Data for review:
(* ===== verification/Prelude.v ===== *)
(** * The Beamlit controller and its gateway: a verification development

    ** The program

    beamlit-controller is two programs.  The _controller_ (src/cmd/main.go) watches
    ModelDeployment and Policy resources of a Kubernetes cluster, mirrors them to the
    Beamlit API, and, for a model with offloading settings, decides which share of the
    model's traffic a remote backend serves.  The _gateway_ (src/gateway/) is the reverse
    proxy that applies the decision: it holds routes, each with host names and weighted
    backends, and sends every request to one of them.

    They interact like this.  Reconciling a model ([ModelReconciler]) converts it
    ([Convert]), writes it to Beamlit ([BeamlitClient]), takes its service over in the
    cluster ([Configurer]), registers a metric watcher ([Metric] or [Prometheus]) and a
    health watcher ([Health]), and has the offloader ([Offloader]) register a route with
    the gateway through its management API ([RouteApi]).  The watchers send events; the
    controller answers an event by having the offloader change the route's weights.
    The gateway looks a request's host up in its tables ([RouteStore]), draws a backend
    ([Balancer]), rewrites and forwards the request, and falls back to another backend
    when that fails ([Forward]).

    ** The files

    - [Prelude] (this file): Go's integers, errors and outcomes, the state monad with its
      program logic ([wp], [triple], [preserves], [onok]), strings, generic lemmas, the
      hint database [inv].
    - [Programs]: computations as sequences of atomic actions.  A handler written against
      [Lift] and [Attempt] is both a computation [M S A] and a program [prog S A], and
      [runs_as] relates the two.  [pool_step] interleaves programs.  Two logics reason about a
      pool: [owp] for programs that each own a part of the state, [rgp] (rely and guarantee; [yields]
      when an invariant is all that is shared) for programs that share it, each of which may see the shared state as a part of a state
      of its own ([View], [private], [widen]).
    - [RouteStore]: gateway/api/v1alpha1 types, gateway/internal/persistence, the tables
      of gateway/internal/proxy/proxy.go.  The persistence interface is a class with a
      contract ([PersistenceSpec]); the in-memory store is an instance.
    - [Balancer]: gateway/internal/proxy/utils.go, [weightedRandomBackend]; [removePathPrefix].
    - [Http]: requests, responses, headers and writers of net/http as the handlers use them.
    - [Forward]: gateway/internal/proxy/handler.go, the three hooks of the reverse proxy, written
      once ([Traffic]) and used as computations and as programs.  [Cost]: what a request costs.
    - [Mux]: the cleaning of paths by which net/http's ServeMux redirects requests.
      [RouteApi]: gateway/api (server) and gateway/clientset (client), connected.
    - [Gateway]: gateway/cmd/run.go and gateway/api/router.go, the process that serves both
      ports, one request after the other, and ([Gateway.Concurrent]) with its requests
      interleaved between any two operations of the concurrent maps.  [Overlap]: the same with
      whole requests of clients, their round trips and fallbacks included.  [Command]:
      gateway/main.go and gateway/cmd, the flags, the configuration file, and the process as it
      begins to listen, serves and exits.
    - [Crd]: api/v1alpha1, the custom resources, as the values they mean.  [Memory]: values that
      lie in memory ([Layout]: what they mean and the cells they are made of), and what a deep
      copy is.  [DeepCopy]: zz_generated.deepcopy.go, on the resources as they lie in memory.
    - [Kube]: services, endpoint slices, the API server as a class with laws ([KubeSpec])
      and an in-memory server that obeys them.
    - [Offloader]: internal/dataplane/offloader; the [Offloader] interface, its contract
      [OffloaderSpec], and the gateway offloader as an instance of both.
    - [Configurer]: internal/dataplane/configurer, with the goroutines it starts; [Reliable]:
      what it does on an API server that works; [Mirror]: the goroutine that mirrors a model's
      endpoint slices, over the events of its watch.
    - [Registry], [Metric], [Prometheus], [Health]: internal/informers.  [Registry] is what
      the informers share: a map of watchers and the goroutines behind them.  [HealthRun]: the
      health informer with the calls of the reconciler, its loop and its watchers interleaved.
    - [Convert], [BeamlitClient]: internal/controller/helper and internal/beamlit.
    - [ModelReconciler]: internal/controller/modeldeployment_controller.go.  Its handlers
      ([Handlers]) are written once and used both run to their end and as programs.
    - [ModelSync]: what a handler relies on and leaves, handler by handler.  [ModelLoop]: the
      model controller as a step relation over reconciliations and events.  [Interleave]:
      the same handlers with their actions interleaved.  [ModelShare]: the share of a model as
      a small abstract machine, which the controller runs.  [Progress]: what attempts at a
      reconciliation leave, failed ones included; a model whose services work is set up, and its
      machine started.  [Stuck]: a model whose service cannot be given
      back, with handlers overlapping in any way.  [Publish]: what reconciling puts on
      Beamlit, whose API server is a class with laws ([BeamlitServer]).  [Requests]: the client's
      calls request by request, with the requests of one among those of another.
    - [PolicyReconciler]: internal/controller/policy_controller.go, and the controller of the
      tool deployments.
    - [Scheme]: the registration of the resource types with the API machinery, and the
      controllers that are made for them.
    - [Config]: internal/config and cmd/main.go: the configuration, its validation, the
      sequence of start-up steps with their exits, and the goroutines it begins.
    - [System]: controller, offloader and gateway composed.  [Wire]: the offloader with the
      client set and the management API between it and the gateway.  [Whole]: the controller over all
      of its real services (configurer, offloader, informers, API client) at once.  [Recovery]: what
      becomes of a model in it after a set-up that failed half way.  [Restart]: the set-up of a
      model in it after a restart of the controller, when what the controller calls works.

    Every definition that translates code carries its place, [[src/file:first-last name]].

    ** How the code is modelled

    A Go function that can fail is a computation [M S A]: from a state to a state and an
    outcome, which is a value, an error or a run-time panic (nil dereference, index out of
    range, division by zero, write to a nil map).  State changed before a failure stays
    changed.  A component with a state of its own runs in [component * world]; [self]
    acts on the component and [outer] calls into the world.  [int] and [int32] are [Z]
    with their wrap-around where arithmetic or a conversion can leave the range.  Maps are
    [gmap]s.  Code outside the repository (the API server, net/http, the Beamlit SDK, codecs,
    the random generator, the clock, resource quantities) is a class of operations, and what is
    relied on is a class of laws, each with an instance that satisfies it.  Where goroutines
    meet, in the model controller and in the gateway, one access to a map or one call of
    another component is one atomic action, and a schedule is any order of the actions.

    ** What is shown

    - Gateway: the split is exact ([weighted_choice_exact_share]), unless the weights leave
      the integers ([weights_wrap_around]); requests are rewritten to a weighted backend
      ([rewrite_targets_a_backend]); transport errors are answered ([error_handler_answers]), but
      a fallback after an error status is aborted ([error_status_fallback_aborts]); a request costs
      so many round trips of the reverse proxy, client calls and token calls at most, each with
      its redirects and probes ([request_cost_is_bounded]).  Every
      request to the management port has the effect of the one call it asks for, or none where
      ServeMux redirects it ([requests_make_their_calls]), and through the client set that of the
      direct call, for what a URL and JSON hold as it is
      ([client_call_refines_direct_call], and for every use the offloader makes of it
      [wired_offloader_is_direct]).  A route stays in force until another request
      says otherwise ([accepted_route_stays]); the tables are sound at every moment of any
      interleaving of requests ([concurrent_requests_are_sound]), and a client whose host keeps a
      route is answered in each of them, or aborted for what a backend did
      ([overlapping_requests_are_answered]).
    - Dataplane: [Configure] of the offloader puts exactly the percentage in force
      ([configured_percentage_is_exact]) and its routes are well formed
      ([offloader_routes_are_sound]); the configurer takes a service over and gives it back
      ([configure_takes_over], [unconfigure_gives_back]); the mirrored slice follows the pods
      while the watch lasts ([mirror_follows_the_pods]); its waiting loop terminates
      ([handover_wait_terminates]).
    - Informers: one live watcher per model ([one_live_watcher_per_model]); a condition is
      the table of the last observations, with the time it was last entered
      ([condition_tracks_last_observations]); Prometheus events are the verdicts on the scrapes,
      when they change ([prometheus_events_alternate]); health reports are exact
      ([health_reports]), but an error of a watcher that was replaced ends its successor
      ([late_error_unwatches_the_model]).
    - Controller: the recorded percentage is the one in force after any run
      ([recorded_share_is_in_force]), also when handlers of different models overlap and
      some of them panic and are recovered ([interleaved_record_is_in_force]), but not when
      handlers of one model overlap ([overlapping_handlers_lose_the_share]).  The share of a
      model is an abstract machine ([events_run_the_share_machine]) that drains a model that is
      down ([down_model_is_drained]) and that metrics offload once ([metric_offloads_once]).
      Reconciling is idempotent and a failure is retried ([reconcile_settles_or_forgets]).  The
      retry need not succeed: the very first set-up finds no slices of the service it has just
      made ([early_configure_leaves_half]), and once the configurer has failed half way no later
      attempt succeeds, in any interleaving ([half_configured_model_never_recovers]).  When the
      slices are there, after a restart, and what is called works, it succeeds, down to the
      gateway ([set_up_after_restart_succeeds]).  What is taken for done is on Beamlit
      ([published_models_are_current], [reconcile_publishes], [reconcile_publishes_policies]); when
      requests fall among each other, what is there is still some whole version that was sent
      ([served_models_were_sent]), though not always the last one ([notice_undoes_an_edit]).
    - System: with every real component below the controller the recorded percentage is
      the weight of the remote backend in the gateway ([whole_record_is_the_weight]), it
      reaches the requests ([configured_share_reaches_requests]), and a workload that is not
      healthy has its traffic at the remote backend ([dead_workload_traffic_goes_remote]).
      Start-up is all or nothing ([start_is_all_or_nothing]), and its controllers find their types
      registered ([controllers_know_their_types]).
    - Resources: a deep copy reads as the original and shares no memory with it
      ([deep_copies_are_separate]); the reference that the reconciler renames is such a copy
      ([renamed_reference_is_a_copy]), so that having it as a plain value loses nothing.
    - Behaviours that are not what the code means are stated as theorems of their own, for
      instance [failed_policy_is_never_retried], [mirror_ends_with_the_watch],
      [delete_beside_update_loses_it], [fallback_response_body_is_lost], [watchers_never_stop],
      [refused_model_takes_the_other_away].

    ** Bounds

    [watchEndpointsSliceToBeUpdated] runs on fuel 5, as many passes as its counter allows
    ([handover_wait_terminates] shows that more makes no difference).  The retries of the
    gateway are a loop over 4 attempts, as in the code.  [ticks n] are the first [n] turns of
    a watcher that the code runs until it is stopped, and [mirror_loop] consumes the list of
    signals a goroutine receives.  Infinite runs of reports are functions on [nat].  All
    other recursion is structural.

    ** What is not modelled

    An access to a map is one action: a data race on a plain map (which the Go runtime aborts)
    is listed as a finding, not as a behaviour.  One call of the Beamlit client is one action of the
    controller, although it makes two requests; what falls between them is in [Requests].  In
    [published_models_are_current] nothing but the controller writes to Beamlit, the answers of
    the API server come in order, and no model that described the same model of Beamlit has been
    deleted.  In [recorded_share_is_in_force], where
    handlers run to their end, a handler that panics takes no step, and there and in
    [interleaved_record_is_in_force] a failed call of the offloader had no effect, which
    [Offloader] itself does not assume.  [System] and [Whole] use the direct calls of the
    gateway, which the client set refines for names a URL, and routes JSON, holds as they are ([Wire]).  A round
    trip is one action: that a client goes away while it is under way is one of its failures.
    Of the reverse proxy, protocol upgrades (status 101) and trailers are left out, and of a URL
    an encoding other than the default one; of a redirect of ServeMux the status is kept and the location's escapes are not.
    The loop of the health informer ends with the process in [HealthRun], which leaves [Stop]
    out.  Watching the cluster's caches, logging, the flags of the controller, managers and the
    mocks of the tests are left out.
    Log messages are dropped, and error texts are kept where they are returned. *)

From Stdlib Require Import Ascii.
From stdpp Require Import base gmap strings list pretty numbers.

Work instructions:
Reproduce word for word the lines of the records above, beginning at the first and ending with the line where "proxy that applies" appears, and nothing past it.

Result of the task:
(* ===== verification/Prelude.v ===== *)
(** * The Beamlit controller and its gateway: a verification development

    ** The program

    beamlit-controller is two programs.  The _controller_ (src/cmd/main.go) watches
    ModelDeployment and Policy resources of a Kubernetes cluster, mirrors them to the
    Beamlit API, and, for a model with offloading settings, decides which share of the
    model's traffic a remote backend serves.  The _gateway_ (src/gateway/) is the reverse
    proxy that applies the decision: it holds routes, each with host names and weighted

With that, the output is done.